A Viana Editora conta com um departamento de marketing e a nossa visão é de um marketing 360º, inclusivo. Divulgamos através das redes sociais e outros canais de comunicação. Para alguns autores que tenham disponibilidade sugerimos sempre a realização de palestras, publicação de artigos em jornais, participação em debates radiofónicos e televisivos com o objectivo de promover não só o livro, mas também a imagem do próprio autor. Diferente de uma produtora ou uma agência musical, que deve ter alguns artistas, a Viana Editora não tem um aglomerado de escritores e autores, prestamos serviço no sector editorial e temos alguns escritores e autores já fidelizados, como se diz, filhos da casa.

Qual é a opinião da editora relativamente à discussão sobre a atribuição da carteira profissional aos escritores?

Na verdade, escritor é uma profissão como outra qualquer e deve merecer uma atenção especial, e esta discussão devia começar na catedral das letras que é a União dos Escritores Angolanos.

Qual seria a estratégia para que tal se efectivasse?

Para que a carteira do escritor e autor se efective é necessário uma reforma na União dos Escritores Angolanos, precisamos criar uma UEA inclusiva.

Como assim?

Precisamos criar o estatuto do escritor e fazer com que esta figura seja valorizada e dignificada. É lamentável quando assistimos aos nossos filmes sem qualidade alguma no enredo, isto acontece porque os realizadores não lêem e não compram textos que possam ser adaptados ao cinema, e se comprassem tais textos, muitos escritores dedicar-se-iam a tempo integral.

Mesmo sendo a leitura ferramenta de trabalho destes profissionais a leitura ainda é um “nado morto”?

Não cai bem para um pais onde a maior parte dedica-se ao exercício da palavras e temos poucas séries e telenovelas produzidas, canções sem conteúdos enfim, mas uma vez isto acontece porque os escritores ainda não estão a ocupar o seu verdadeiro papel, daí a grande necessidade de se reformular a UEA e criar o Estatuto do Escritor, e, consequentemente, a sua carteira. Por outro lado, devemos exigir um pouco mais do escritor para que haja diferença.

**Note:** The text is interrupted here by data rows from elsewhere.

(* ===== verification/SlicerTool.v ===== *)
(** * The stand-alone slicer (analyzer/tools/slicer/main.cpp)

    The command line tool that slices from the instructions of its criteria and, if
    asked to, instruments the slices and writes the instrumented program.  It
    differs from the pass (file SlicingPass) in its options, in being able to
    build the dependence graph of one function only, and in passing over an
    instruction for which there is no slice graph. *)
From stdpp Require Import base list gmap relations strings.
From S2P Require Import Prelude Strings GuidMap Options Matcher Slice SliceGraph ComputeSlices SliceOrder DgWalk Slicer SliceFault DefUse Extractor Instrument Prepare SlicingPass.
Import Strings.

Module SlicerTool.

(** The command line options. *)
Record options := MkOptions {
  sliceFunc : chars;
  sliceInst : chars;
  sliceInstNo : Z;
  sliceDir : Slice.SliceDirection;
  sliceCriteria : chars;
  instrumentPmemSlice : bool;
  instrumentOutput : chars;
  enablePTA : bool;
  enableCtrl : bool;
  enableThd : bool;
  intraProcedural : bool;
  interProcedural : bool;
  entryOnly : bool
}.

(** Their values when they are not given. *)
Definition default_options : options :=
  MkOptions [] [] 0 Slice.Backward [] false [] true false true false true false.

Definition createDgFlags (o : options) : Z :=
  Slicer.set_if (interProcedural o) Slicer.INTER_PROCEDURAL
    (Slicer.set_if (intraProcedural o) Slicer.INTRA_PROCEDURAL
      (Slicer.set_if (enableThd o) Slicer.SUPPORT_THREADS
        (Slicer.set_if (enableCtrl o) Slicer.ENABLE_CONTROL_DEP
          (Slicer.set_if (enablePTA o) Slicer.ENABLE_PTA
            (Slicer.set_if (entryOnly o) Slicer.ENTRY_ONLY 0))))).

(** The criteria are matched fuzzily and without debug annotations. *)
Definition criteria_of (o : options) : Prepare.SliceInstCriteriaOpt :=
  Prepare.MkCriteria (sliceCriteria o) (sliceInst o) (sliceFunc o) (sliceInstNo o) true true.

Section Tool.
Context {Value Fn Node Block Graph : Type}.
Context `{Countable Value} `{Countable Fn} `{Countable Node} `{Countable Block} `{Countable Graph}.
Context (lv : Instrument.llvm_view (Value := Value)) (uv : DefUse.use_view Value).
Context (kind : Value -> Extractor.inst_kind (Value := Value)) (getName : Value -> chars).
Context (getFunction : Value -> Fn) (body_of : Fn -> Extractor.function (Value := Value)).
Context (dg : DgWalk.dependence_graph Value Node Block Graph).
Context (gv : Slicer.graph_view (Instr := Value) (Node := Node) (Block := Block) (Graph := Graph)).
Context (walk : Z -> Node -> list Node).
Abbreviation slicer_state := (Slicer.DgSlicer (Fn := Fn) (Graph := Graph)).
Abbreviation dg_state := (Slicer.dg_state (Node := Node) (Block := Block) (Graph := Graph)).
Abbreviation pass_state := (SlicingPass.pass_state (Value := Value) (Fn := Fn) (Node := Node) (Block := Block) (Graph := Graph)).

(** The slices of an instruction; there are none without a slice graph. *)
Definition instructionSlice (fuel : nat) (o : options) (s : slicer_state) (d : dg_state)
    (fault_inst : Value) (persistent_vars : gset Value) (c : Slice.counters)
  : option (option (list (Slice.Slice Value) * slicer_state * dg_state * Slice.counters)) :=
  let flags := Slicer.set_if (enableCtrl o) DgWalk.CONTROL DgWalk.DEFAULT_DEPENDENCY_FLAGS in
  r ← Slicer.slice dg getFunction gv walk fuel s d fault_inst 0 Slicer.Storing flags;
  match r with
  | None => Some None
  | Some (None, _, s', d') => Some (Some ([], s', d', c))
  | Some (Some g, _, s', d') =>
    w ← ComputeSlices.computeSlices getFunction fuel g Slice.no_slices true false;
    match w with
    | None => Some None
    | Some w =>
      let slices := omap (fun i => ComputeSlices.store w !! i) (Slice.slices (ComputeSlices.added w)) in
      let '(c', ss) := Slice.set_all persistent_vars c slices in Some (Some (ss, s', d', c'))
    end
  end.

(** The body of the loop over the start instructions. *)
Definition slice_from (fuel : nat) (o : options) (st : pass_state) (fault_inst : Value) : option (option pass_state) :=
  let F := getFunction fault_inst in
  locator ← Extractor.runOnFunction uv kind getName fuel (default Extractor.new_locator (SlicingPass.locatorMap st !! F)) (body_of F);
  r ← instructionSlice fuel o (SlicingPass.dgSlicer st) (SlicingPass.dgs st) fault_inst
        (list_to_set (Extractor.varList locator)) (SlicingPass.counts st);
  match r with
  | None => Some None
  | Some (ss, s', d', c') =>
    r ← (if instrumentPmemSlice o
         then SlicingPass.or_all (SlicingPass.instrument_slice lv uv (Extractor.useDefMap locator))
                (SlicingPass.instrumented st, SlicingPass.instrumenter st) ss
         else Some (SlicingPass.instrumented st, SlicingPass.instrumenter st));
    Some (Some (SlicingPass.MkPass (<[F := locator]> (SlicingPass.locatorMap st)) s' d' c' r.1 r.2))
  end.

Fixpoint slice_all (fuel : nat) (o : options) (st : pass_state) (startInstrs : list Value) : option (option pass_state) :=
  match startInstrs with
  | [] => Some (Some st)
  | i :: l =>
    r ← slice_from fuel o st i;
    match r with None => Some None | Some st' => slice_all fuel o st' l end
  end.

(** What a run leaves: the result, the text of the guid map file if one is written,
    and how the program that is written, if one is, differs from the one that was read. *)
Record outcome := MkOutcome {
  result : bool;
  guid_map : option chars;
  written_program : option (SlicingPass.module_changes (Value := Value))
}.

Definition slice (build : Slicer.llvm_dg_options Fn -> option (gmap Fn Graph)) (has_main : bool) (getOrInsertFunction : chars -> bool)
    (garbage_line : Z) (guid_file_opens : bool) (fuel : nat) (o : options) (startInstrs : list Value) : option (option outcome) :=
  match startInstrs with
  | [] => Some (Some (MkOutcome false None None))
  | first :: _ =>
    let entry := if entryOnly o then Some (getFunction first) else None in
    let '(_, slicer) := Slicer.computeDependencies (build (Slicer.createDgOptions (createDgFlags o) entry)) (Slicer.new_slicer (sliceDir o)) in
    '(hooks, ins) ← (if instrumentPmemSlice o then Instrument.initHookFuncs has_main getOrInsertFunction (Instrument.new_instrumenter false)
                     else Some (true, Instrument.new_instrumenter false));
    if negb (hooks : bool) then Some (Some (MkOutcome false None None))
    else
      r ← slice_all fuel o (SlicingPass.MkPass ∅ slicer (Slicer.MkDgState 0 ∅ (DgWalk.MkMarks ∅ ∅ ∅)) (Slice.MkCounters 0 0 0) false ins) startInstrs;
      match r with
      | None => Some None
      | Some st =>
        text ← (if instrumentPmemSlice o then Instrument.writeGuidHookPointMap lv garbage_line guid_file_opens (SlicingPass.instrumenter st)
                else Some None);
        Some (Some (MkOutcome (SlicingPass.instrumented st) text
          (if bool_decide (instrumentOutput o = []) then None else Some (SlicingPass.changes_of (SlicingPass.instrumenter st)))))
      end
  end.

(** [main]: the exit code, and what [slice] left; its result is not looked at.
    [None] for the module is a file that cannot be parsed. *)
Definition main (debug_line : Value -> option Z) (parsed : option (list (Matcher.Function_ Value)))
    (build : Slicer.llvm_dg_options Fn -> option (gmap Fn Graph)) (has_main : bool) (getOrInsertFunction : chars -> bool)
    (garbage_line : Z) (guid_file_opens : bool) (fuel : nat) (o : options) : option (option (Z * option outcome)) :=
  match parsed with
  | None => Some (Some (1, None))
  | Some fs =>
    '(found, startInstrs) ← Prepare.parseSlicingCriteriaOpt debug_line (Instrument.print lv) fs (criteria_of o) [];
    if negb (found : bool) then Some (Some (1, None))
    else
      r ← slice build has_main getOrInsertFunction garbage_line guid_file_opens fuel o startInstrs;
      Some (match r with None => None | Some x => Some (0, Some x) end)
  end.

(** ** The tool and the pass *)

(** The options under which the tool does what the pass does. *)
Definition as_pass (o : options) : Prop :=
  enablePTA o = true /\ enableCtrl o = false /\ enableThd o = true /\ intraProcedural o = false /\
  interProcedural o = true /\ entryOnly o = false.

Lemma flags_as_pass o : as_pass o -> createDgFlags o = SlicingPass.pass_flags.
Proof. intros (Hp & Hc & Ht & Hi & He & Hn). unfold createDgFlags. by rewrite Hp, Hc, Ht, Hi, He, Hn. Qed.

Lemma instructionSlice_as_pass fuel o s d i vars c x :
  enableCtrl o = false -> SlicingPass.instructionSlice getFunction dg gv walk fuel s d i vars c = Some x ->
  instructionSlice fuel o s d i vars c = Some x.
Proof.
  intros Hc. unfold SlicingPass.instructionSlice, instructionSlice. rewrite Hc. cbn [Slicer.set_if].
  destruct (Slicer.slice _ _ _ _ _ _ _ _ _ _ _) as [[[[[[g|] sid] s'] d']|]|]; done.
Qed.

Lemma slice_from_as_pass fuel o st i x :
  enableCtrl o = false ->
  SlicingPass.slice_from lv uv kind getName getFunction body_of dg gv walk fuel (instrumentPmemSlice o) st i = Some x ->
  slice_from fuel o st i = Some x.
Proof.
  intros Hc H5. unfold SlicingPass.slice_from in H5. unfold slice_from.
  apply bind_Some in H5 as (l & Hl & H5). rewrite Hl. simpl_bind.
  apply bind_Some in H5 as (r & Hr & H5). rewrite (instructionSlice_as_pass _ _ _ _ _ _ _ _ Hc Hr). exact H5.
Qed.

Lemma slice_all_as_pass fuel o st l x :
  enableCtrl o = false ->
  SlicingPass.slice_all lv uv kind getName getFunction body_of dg gv walk fuel (instrumentPmemSlice o) st l = Some x ->
  slice_all fuel o st l = Some x.
Proof.
  intros Hc. revert st. induction l as [|i l IH]; intros st Hl; [done|]. cbn [SlicingPass.slice_all slice_all] in *.
  apply bind_Some in Hl as (r & Hr & Hl). rewrite (slice_from_as_pass _ _ _ _ _ Hc Hr). simpl_bind.
  destruct r as [st'|]; [by apply IH|done].
Qed.

(** A new instrumenter is not initialised exactly when there is no [main]. *)
Lemma init_hooks_main (o : options) has_main gof hooks (ins : Instrument.PmemAddrInstrumenter (Value := Value)) :
  (if instrumentPmemSlice o then Instrument.initHookFuncs has_main gof (Instrument.new_instrumenter false)
   else Some (true, Instrument.new_instrumenter false)) = Some (hooks, ins) ->
  hooks = negb (instrumentPmemSlice o && negb has_main).
Proof.
  unfold Instrument.initHookFuncs. destruct (instrumentPmemSlice o), has_main; cbn [Instrument.initialized Instrument.new_instrumenter negb andb];
    repeat case_match; naive_solver.
Qed.

(** C28. With the options of the pass the tool does what the pass does: whenever the pass
    has a result and there is an instruction to start from, the tool exits with 0
    and leaves the same result, the same guid map and, in the program it writes, exactly
    the changes the pass makes to the module: the same hooks in the same order, the
    same calls at the start of [main] and the same destructors.  It writes no program
    when no output file is named or when hooks are wanted in a program without [main].
    Where the pass uses a null slice graph the tool goes on without slices: it is
    defined on every instruction the slicer gives an answer for. *)
Theorem slicer_tool_refines_pass debug_line fs build has_main gof garbage_line opens fuel o b text changes i l :
  as_pass o ->
  Prepare.parseSlicingCriteriaOpt debug_line (Instrument.print lv) fs (criteria_of o) [] = Some (true, i :: l) ->
  SlicingPass.runOnModule lv uv kind getName getFunction body_of dg gv walk debug_line fs build has_main gof garbage_line opens
    fuel (criteria_of o) (sliceDir o) (instrumentPmemSlice o) = Some (Some (b, text, changes)) ->
  main debug_line (Some fs) build has_main gof garbage_line opens fuel o =
    Some (Some (0, Some (MkOutcome b text
      (if bool_decide (instrumentOutput o = []) || (instrumentPmemSlice o && negb has_main) then None else Some changes)))) /\
  (forall s d j vars c sid s' d',
     Slicer.slice dg getFunction gv walk fuel s d j 0 Slicer.Storing DgWalk.DEFAULT_DEPENDENCY_FLAGS = Some (Some (None, sid, s', d')) ->
     SlicingPass.instructionSlice getFunction dg gv walk fuel s d j vars c = None /\
     instructionSlice fuel o s d j vars c = Some (Some ([], s', d', c))).
Proof.
  intros Ho Hi Hrun. pose proof Ho as (_ & Hc & _ & _ & _ & Hn). split.
  - unfold main, SlicingPass.runOnModule in *. rewrite Hi in Hrun |- *. cbn [mbind option_bind negb] in Hrun |- *.
    unfold slice. rewrite Hn, (flags_as_pass o Ho).
    destruct (Slicer.computeDependencies _ _) as [ok slicer].
    destruct (if instrumentPmemSlice o then _ else _) as [[hooks ins]|] eqn:Hins; [|done]. cbn [mbind option_bind] in Hrun |- *.
    apply init_hooks_main in Hins as ->. destruct (instrumentPmemSlice o && negb has_main) eqn:Hno; cbn [negb] in Hrun |- *.
    { injection Hrun as <- <- _. by rewrite orb_true_r. }
    rewrite orb_false_r. apply bind_Some in Hrun as (r & Hr & Hrun). rewrite (slice_all_as_pass _ _ _ _ _ Hc Hr). cbn [mbind option_bind].
    destruct r as [st|]; [|done]. apply bind_Some in Hrun as (t & Ht & Hrun). rewrite Ht. cbn [mbind option_bind].
    injection Hrun as <- <- <-. by case_bool_decide.
  - intros s d j vars c sid s' d' Hs. unfold SlicingPass.instructionSlice, instructionSlice. rewrite Hc. cbn [Slicer.set_if].
    by rewrite Hs.
Qed.

End Tool.

(** ** A concrete run

    The program of [SlicingPass], sliced from its first instruction. *)
Definition ex_options : options :=
  MkOptions (lit "main") (lit "x") 1 Slice.Backward [] true (lit "out.bc") true false true false true false.

Definition ex_module : list (Matcher.Function_ Z) := [Matcher.MkFunction (lit "main") false None [[0; 1; 3]]].

#[local] Abbreviation ex_pass :=
  (SlicingPass.runOnModule SlicingPass.ex_view SlicingPass.ex_uses SlicingPass.ex_kind (fun _ => []) (fun _ => 0)
    (fun _ => Extractor.MkFunction false [3; 1; 0]) DgWalk.ex_dg SliceFault.ex_view (fun _ n => [n])
    (fun i => Some (10 + i)) ex_module (fun _ => Some ({[ 0 := 0 ]} : gmap Z Z)) true (fun _ => true) 0 true 10
    (criteria_of ex_options) (sliceDir ex_options) (instrumentPmemSlice ex_options)).

(** The pass puts hooks behind 3, which maps the pool, and behind the load 1, and the
    program that is written has them. *)
Definition ex_hooks : list (Z * Instrument.hook (Value := Z)) := [(3, Instrument.TrackAddr 3 200); (1, Instrument.TrackAddr 3 201)].

Lemma slicer_tool_refines_pass_witness :
  exists b text changes, ex_pass = Some (Some (b, text, changes)) /\ b = true /\ SlicingPass.new_hooks changes = ex_hooks /\
    main SlicingPass.ex_view SlicingPass.ex_uses SlicingPass.ex_kind (fun _ => []) (fun _ => 0)
      (fun _ => Extractor.MkFunction false [3; 1; 0]) DgWalk.ex_dg SliceFault.ex_view (fun _ n => [n])
      (fun i => Some (10 + i)) (Some ex_module) (fun _ => Some ({[ 0 := 0 ]} : gmap Z Z)) true (fun _ => true) 0 true 10
      ex_options = Some (Some (0, Some (MkOutcome b text (Some changes)))).
Proof.
  destruct ex_pass as [[[[b text] changes]|]|] eqn:E; [|vm_compute in E; discriminate..].
  destruct (slicer_tool_refines_pass SlicingPass.ex_view SlicingPass.ex_uses SlicingPass.ex_kind (fun _ => []) (fun _ => 0)
    (fun _ => Extractor.MkFunction false [3; 1; 0]) DgWalk.ex_dg SliceFault.ex_view (fun _ n => [n])
    (fun i => Some (10 + i)) ex_module (fun _ => Some ({[ 0 := 0 ]} : gmap Z Z)) true (fun _ => true) 0 true 10
    ex_options b text changes 0 []) as [Hp _].
  - by repeat split.
  - vm_compute. reflexivity.
  - exact E.
  - exists b, text, changes. split; [reflexivity|]. vm_compute in E. injection E as <- <- <-. split; [reflexivity|]. split; [vm_compute; reflexivity|].
    exact Hp.
Defined.

End SlicerTool.
(* ===== verification/Tools.v ===== *)
(** * The command line tools (analyzer/tools/{extractor,locator,analyzer}) and the
      printing pass (analyzer/lib/PMem/PMemVariablePass.cpp)

    Each tool is a [main] over a parsed module ([None]: the file cannot be parsed)
    and gives its exit code with what it reports; the slicer has its own file
    (SlicerTool), the instrumentor is in Instrument. *)
From stdpp Require Import base list gmap relations strings.
From Stdlib Require Import Ascii.
From S2P Require Import Prelude Strings GuidMap AddrTrace Options Matcher Slice DgWalk Slicer DefUse Extractor Instrument Prepare.
Import Strings.

(** ** Reporting the persistent variables *)
Module Report.

Section Report.
Context {Value Fn : Type} `{Countable Value} `{Countable Fn}.
Context (uv : DefUse.use_view Value) (kind : Value -> Extractor.inst_kind (Value := Value)) (getName : Value -> chars).
Context (fn_name : Fn -> chars) (body_of : Fn -> Extractor.function (Value := Value)).

(** What is printed for a function: the calls, the variables and the regions. *)
Record report := MkReport {
  calls : list Value;
  variables : list Value;
  regions : list (Value * Value)
}.

Definition report_of (l : Extractor.PMemVariableLocator (Value := Value)) : report :=
  MkReport (Extractor.callList l) (Extractor.varList l)
    (map_to_list (Extractor.regionList l) ≫= fun e => (fun size => (e.1, size)) <$> e.2).

(** A function with a body, one of those asked for; all are when none is. *)
Definition is_target (targets : gset chars) (F : Fn) : bool :=
  negb (Extractor.isDeclaration (body_of F)) && (bool_decide (targets = ∅) || bool_decide (fn_name F ∈ targets)).

(** [PMemVariablePass::runOnFunction], with its result. *)
Definition runOnFunction (fuel : nat) (F : Fn) : option (bool * report) :=
  l ← Extractor.runOnFunction uv kind getName fuel Extractor.new_locator (body_of F); Some (false, report_of l).

(** [PMemVariablePass::runOnModule]. *)
Definition runOnModule (fuel : nat) (targets : gset chars) (M : list Fn) : option (bool * list report) :=
  mfold (fun acc F => if is_target targets F then r ← runOnFunction fuel F; Some (acc.1 || r.1, acc.2 ++ [r.2]) else Some acc)
    (false, []) M.

(** ** What is reported *)
Context (all : gset Value) (fuel : nat).
Context (Hclosed : forall v w, v ∈ all -> DefUse.step uv v w -> w ∈ all) (Hfuel : (size all <= fuel)%nat).

(** The report of a function: its persistent variables and their users, and its regions. *)
Definition reports (F : Fn) (r : report) : Prop :=
  NoDup (variables r) /\
  (forall v, v ∈ variables r <-> Extractor.persistent uv (Extractor.body (body_of F) ≫= Extractor.roots kind getName) v) /\
  (forall v size, (v, size) ∈ regions r <-> v ∈ Extractor.body (body_of F) /\ Extractor.region_size kind v = Some size).

Definition in_all (F : Fn) : Prop :=
  NoDup (Extractor.body (body_of F)) /\
  forall i r, i ∈ Extractor.body (body_of F) -> r ∈ Extractor.roots kind getName i -> r ∈ all.

Lemma report_ok F :
  in_all F -> exists l, Extractor.runOnFunction uv kind getName fuel Extractor.new_locator (body_of F) = Some l /\
    reports F (report_of l).
Proof.
  intros [Hnd Hin].
  destruct (Extractor.runOnFunction_ok uv kind getName all fuel Hclosed Hfuel [] (body_of F) Extractor.new_locator) as (l & Hl & Hloc);
    [exact Hin|apply Extractor.new_located|]. cbn [app] in Hloc.
  exists l. split; [done|]. split; [apply (Extractor.lc_nodup _ _ _ _ _ Hloc)|]. split; [apply (Extractor.lc_vars _ _ _ _ _ Hloc)|].
  intros v size. unfold report_of. cbn [regions]. rewrite list_elem_of_bind. rewrite (Extractor.lc_regions _ _ _ _ _ Hloc).
  assert (forall w sizes, (w, sizes) ∈ map_to_list (Extractor.regions_of kind (Extractor.body (body_of F)) ∅) <->
    w ∈ Extractor.body (body_of F) /\ exists size, Extractor.region_size kind w = Some size /\ sizes = [size]) as Hm.
  { intros w sizes. rewrite elem_of_map_to_list, Extractor.regions_of_lookup by (try done; intros; apply lookup_empty).
    case_decide; [|rewrite lookup_empty; split; [done|tauto]]. rewrite fmap_Some. naive_solver. }
  split.
  - intros ([w sizes] & Hi & (Hw & s & Hs & ->)%Hm). cbn in Hi. by apply list_elem_of_singleton in Hi as [= -> ->].
  - intros (Hv & Hs). exists (v, [size]). split; [by apply list_elem_of_singleton|]. apply Hm. eauto.
Qed.

(** The pass changes nothing, and reports on the target functions, in the order of the
    module, exactly their persistent variables and regions. *)
Theorem pmem_pass_reports targets M :
  Forall in_all M ->
  exists rs, runOnModule fuel targets M = Some (false, rs) /\
    Forall2 reports (filter (fun F => is_target targets F = true) M) rs.
Proof.
  intros HM. unfold runOnModule.
  enough (forall acc, exists rs, mfold (fun acc F => if is_target targets F then r ← runOnFunction fuel F; Some (acc.1 || r.1, acc.2 ++ [r.2]) else Some acc)
      (false, acc) M = Some (false, acc ++ rs) /\ Forall2 reports (filter (fun F => is_target targets F = true) M) rs) as Hen by apply (Hen []).
  induction HM as [|F M HF HM IH]; intros acc; cbn [mfold].
  { exists []. by rewrite app_nil_r. }
  destruct (is_target targets F) eqn:Ht; simpl_bind.
  - destruct (report_ok F HF) as (l & Hl & Hr).
    assert (runOnFunction fuel F = Some (false, report_of l)) as -> by (unfold runOnFunction; by rewrite Hl). cbn [mbind option_bind fst snd orb].
    destruct (IH (acc ++ [report_of l])) as (rs & Hrs & Hall). exists (report_of l :: rs).
    rewrite filter_cons_True by done. split; [|by constructor]. by rewrite <- app_assoc in Hrs.
  - destruct (IH acc) as (rs & Hrs & Hall). exists rs. rewrite filter_cons_False by congruence. done.
Qed.
(** The first iteration on a function is the pass on it, and keeps its variables. *)
Lemma tool_function_ok L vars s F :
  hooks_inserted lv L s -> Forall (defined_target lv) (elements all) -> in_all kind getName all F -> Extractor.isDeclaration F = false ->
  (forall i, i ∈ L -> i ∈ all) -> guid_at (size all) < 2 ^ 32 ->
  exists b vars' s' L', tool_runOnFunction lv uv kind getName fuel false (vars, s) F = Some (b, (vars', s')) /\ hooks_inserted lv L' s' /\
    (forall i, i ∈ L' <-> i ∈ L \/ (taken_up uv kind getName F i /\ is_Some (hook_addr lv i))) /\
    (forall v, v ∈ vars' <-> v ∈ vars \/ kept F v).
Proof.
  intros Hi Hdef HF Hdecl HL Hlt. pose proof HF as (Hnd & _ & Hra).
  destruct (pass_function_ok lv uv kind getName all fuel Hclosed Hfuel L s F) as (b & s' & L' & Hp & Hi' & Hin); [done..|].
  destruct (Extractor.runOnFunction_ok uv kind getName all fuel Hclosed Hfuel [] F Extractor.new_locator) as (l & Hl & Hloc).
  { intros i r. unfold Extractor.body. rewrite Hdecl. apply Hra. }
  { apply Extractor.new_located. }
  unfold Extractor.body in Hloc. rewrite Hdecl in Hloc. cbn [app] in Hloc.
  unfold pass_runOnFunction in Hp. unfold tool_runOnFunction. rewrite Hl in Hp |- *. cbn [mbind option_bind] in Hp |- *.
  case_decide as Hv; simpl_bind.
  - injection Hp as <- <-. exists false, vars, s, L'. split; [done|]. split; [done|]. split; [done|]. intros v. split; [by left|].
    intros [?|(_ & Hne & _)]; [done|]. apply (persistent_empty uv) in Hne as (w & Hw). apply (Extractor.lc_vars _ _ _ _ _ Hloc) in Hw.
    rewrite Hv in Hw. by apply elem_of_nil in Hw.
  - cbn [fst snd]. rewrite Hp. cbn [mbind option_bind fst snd]. eexists true, _, s', L'. split; [reflexivity|]. split; [done|]. split; [done|].
    intros v. rewrite !elem_of_union, elem_of_list_to_set, (Extractor.lc_vars _ _ _ _ _ Hloc), (Extractor.lc_regions _ _ _ _ _ Hloc).
    rewrite elem_of_dom, Extractor.regions_of_lookup by (try done; intros; apply lookup_empty).
    assert (Extractor.insts F ≫= Extractor.roots kind getName <> []) as Hne.
    { destruct (Extractor.varList l) as [|w vl] eqn:E; [done|]. apply (persistent_empty uv). exists w. apply (Extractor.lc_vars _ _ _ _ _ Hloc). rewrite E. by left. }
    unfold kept. case_decide; [rewrite fmap_is_Some|rewrite lookup_empty, is_Some_alt]; tauto.
Qed.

Qual seria a efectivação prática daquilo que propõe?

Ora veja, há toda a necessidade de haver uma reformulação da UEA, que seja mais inclusiva como referi anteriormente, e esse estatuto tem de vir espelhado qual o verdadeiro papel do escritor.

Mas é possível em Angola que o escritor viva apenas deste ofício?

Como será possível se temos um país em que se produz uma novela em cada dez anos. O escritor tem um papel fundamental na sociedade que não seja exclusivamente a escrita de livros.

O que mais pode fazer?

Pode escrever o enredo de um filme, de uma telenovela, pode ajudar na composição de uma música. Se quisermos evoluir para o estágio de que o escritor viva realmente da escrita, devemos dar trabalho a esses escritores. Porque senão, e como ouvi de escritores de outra geração é que em Angola não é possível viver da escrita, pois escrevem um livro a cada três anos e nesse período aguardam para que mil ou dois mil livros sejam vendidos. Desse modo não é possível.